[Provided entries — start]
(** * portafilter: a shallow embedding of the validation engine

    The development follows [portafilter/rules.py] (the rule predicates,
    [Ruleset], [RuleList]) and [portafilter/validator.py] ([Validator]).
    Python objects that are mutated in place are modelled by explicit state
    passing: every method that mutates [self] returns the new object.

    Exceptions are values of [exn]; a call that may raise returns a
    [result].  An exception other than [ValidationError] is what the
    specification calls a configuration error. *)

From Stdlib Require Import ZArith QArith List Bool String Ascii DecimalString.
From stdpp Require Import base strings gmap list.

Set Warnings "-register-all".

Local Open Scope string_scope.
Local Open Scope list_scope.

(** ** Exceptions *)

Inductive exn : Type :=
| ValidationError
| InvalidRule (msg : string)
| NotImplementedError
| ValueError
| IndexError
| TypeError
| AttributeError.

Inductive result (A : Type) : Type :=
| Ok (a : A)
| Raise (e : exn).

Arguments Ok {A} a.
Arguments Raise {A} e.

Definition bind {A B : Type} (m : result A) (k : A -> result B) : result B :=
  match m with
  | Ok a => k a
  | Raise e => Raise e
  end.

Definition fmap_result {A B : Type} (f : A -> B) (m : result A) : result B :=
  bind m (fun a => Ok (f a)).

Notation "x <- m ;; k" := (bind m (fun x => k))
  (at level 100, m at next level, right associativity, only parsing).

(** [try: m except Exception: d] *)
Definition except_Exception {A : Type} (m : result A) (d : A) : A :=
  match m with
  | Ok a => a
  | Raise _ => d
  end.

Definition is_ValidationError (e : exn) : bool :=
  match e with
  | ValidationError => true
  | _ => false
  end.

(** ** The methods of [str] the program uses

    A Python [str] is modelled by [string], one character per code point;
    [capitalize] is given on ASCII letters. *)

Module Str.

(** [s.split(sep)] for a one-character separator *)
Fixpoint split (sep : ascii) (s : string) : list string :=
  match s with
  | EmptyString => [EmptyString]
  | String c s' =>
      if Ascii.eqb c sep then EmptyString :: split sep s'
      else match split sep s' with
           | w :: ws => String c w :: ws
           | [] => [String c EmptyString]
           end
  end.

(** [sep.join(l)] *)
Fixpoint join (sep : string) (l : list string) : string :=
  match l with
  | [] => ""
  | [w] => w
  | w :: ws => w +:+ sep +:+ join sep ws
  end.

Fixpoint drop (n : nat) (s : string) : string :=
  match n, s with
  | O, _ => s
  | S n', String _ s' => drop n' s'
  | S _, EmptyString => EmptyString
  end.

(** [s.replace(old, new, 1)]: the first occurrence only *)
Fixpoint replace_first (old new s : string) : string :=
  if String.prefix old s then new +:+ drop (String.length old) s
  else match s with
       | EmptyString => EmptyString
       | String c s' => String c (replace_first old new s')
       end.

Definition upper (c : ascii) : ascii :=
  let n := nat_of_ascii c in
  if (97 <=? n)%nat && (n <=? 122)%nat then ascii_of_nat (n - 32) else c.

Definition lower (c : ascii) : ascii :=
  let n := nat_of_ascii c in
  if (65 <=? n)%nat && (n <=? 90)%nat then ascii_of_nat (n + 32) else c.

Fixpoint map_chars (f : ascii -> ascii) (s : string) : string :=
  match s with
  | EmptyString => EmptyString
  | String c s' => String (f c) (map_chars f s')
  end.

(** [s.capitalize()] *)
Definition capitalize (s : string) : string :=
  match s with
  | EmptyString => EmptyString
  | String c s' => String (upper c) (map_chars lower s')
  end.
[Provided entries — finish]
__What you should do__. The data above should be copied exactly, with no line omitted.

__Answer to this problem__.
(** * portafilter: a shallow embedding of the validation engine

    The development follows [portafilter/rules.py] (the rule predicates,
    [Ruleset], [RuleList]) and [portafilter/validator.py] ([Validator]).
    Python objects that are mutated in place are modelled by explicit state
    passing: every method that mutates [self] returns the new object.

    Exceptions are values of [exn]; a call that may raise returns a
    [result].  An exception other than [ValidationError] is what the
    specification calls a configuration error. *)

From Stdlib Require Import ZArith QArith List Bool String Ascii DecimalString.
From stdpp Require Import base strings gmap list.

Set Warnings "-register-all".

Local Open Scope string_scope.
Local Open Scope list_scope.

(** ** Exceptions *)

Inductive exn : Type :=
| ValidationError
| InvalidRule (msg : string)
| NotImplementedError
| ValueError
| IndexError
| TypeError
| AttributeError.

Inductive result (A : Type) : Type :=
| Ok (a : A)
| Raise (e : exn).

Arguments Ok {A} a.
Arguments Raise {A} e.

Definition bind {A B : Type} (m : result A) (k : A -> result B) : result B :=
  match m with
  | Ok a => k a
  | Raise e => Raise e
  end.

Definition fmap_result {A B : Type} (f : A -> B) (m : result A) : result B :=
  bind m (fun a => Ok (f a)).

Notation "x <- m ;; k" := (bind m (fun x => k))
  (at level 100, m at next level, right associativity, only parsing).

(** [try: m except Exception: d] *)
Definition except_Exception {A : Type} (m : result A) (d : A) : A :=
  match m with
  | Ok a => a
  | Raise _ => d
  end.

Definition is_ValidationError (e : exn) : bool :=
  match e with
  | ValidationError => true
  | _ => false
  end.

(** ** The methods of [str] the program uses

    A Python [str] is modelled by [string], one character per code point;
    [capitalize] is given on ASCII letters. *)

Module Str.

(** [s.split(sep)] for a one-character separator *)
Fixpoint split (sep : ascii) (s : string) : list string :=
  match s with
  | EmptyString => [EmptyString]
  | String c s' =>
      if Ascii.eqb c sep then EmptyString :: split sep s'
      else match split sep s' with
           | w :: ws => String c w :: ws
           | [] => [String c EmptyString]
           end
  end.

(** [sep.join(l)] *)
Fixpoint join (sep : string) (l : list string) : string :=
  match l with
  | [] => ""
  | [w] => w
  | w :: ws => w +:+ sep +:+ join sep ws
  end.

Fixpoint drop (n : nat) (s : string) : string :=
  match n, s with
  | O, _ => s
  | S n', String _ s' => drop n' s'
  | S _, EmptyString => EmptyString
  end.

(** [s.replace(old, new, 1)]: the first occurrence only *)
Fixpoint replace_first (old new s : string) : string :=
  if String.prefix old s then new +:+ drop (String.length old) s
  else match s with
       | EmptyString => EmptyString
       | String c s' => String c (replace_first old new s')
       end.

Definition upper (c : ascii) : ascii :=
  let n := nat_of_ascii c in
  if (97 <=? n)%nat && (n <=? 122)%nat then ascii_of_nat (n - 32) else c.

Definition lower (c : ascii) : ascii :=
  let n := nat_of_ascii c in
  if (65 <=? n)%nat && (n <=? 90)%nat then ascii_of_nat (n + 32) else c.

Fixpoint map_chars (f : ascii -> ascii) (s : string) : string :=
  match s with
  | EmptyString => EmptyString
  | String c s' => String (f c) (map_chars f s')
  end.

(** [s.capitalize()] *)
Definition capitalize (s : string) : string :=
  match s with
  | EmptyString => EmptyString
  | String c s' => String (upper c) (map_chars lower s')
  end.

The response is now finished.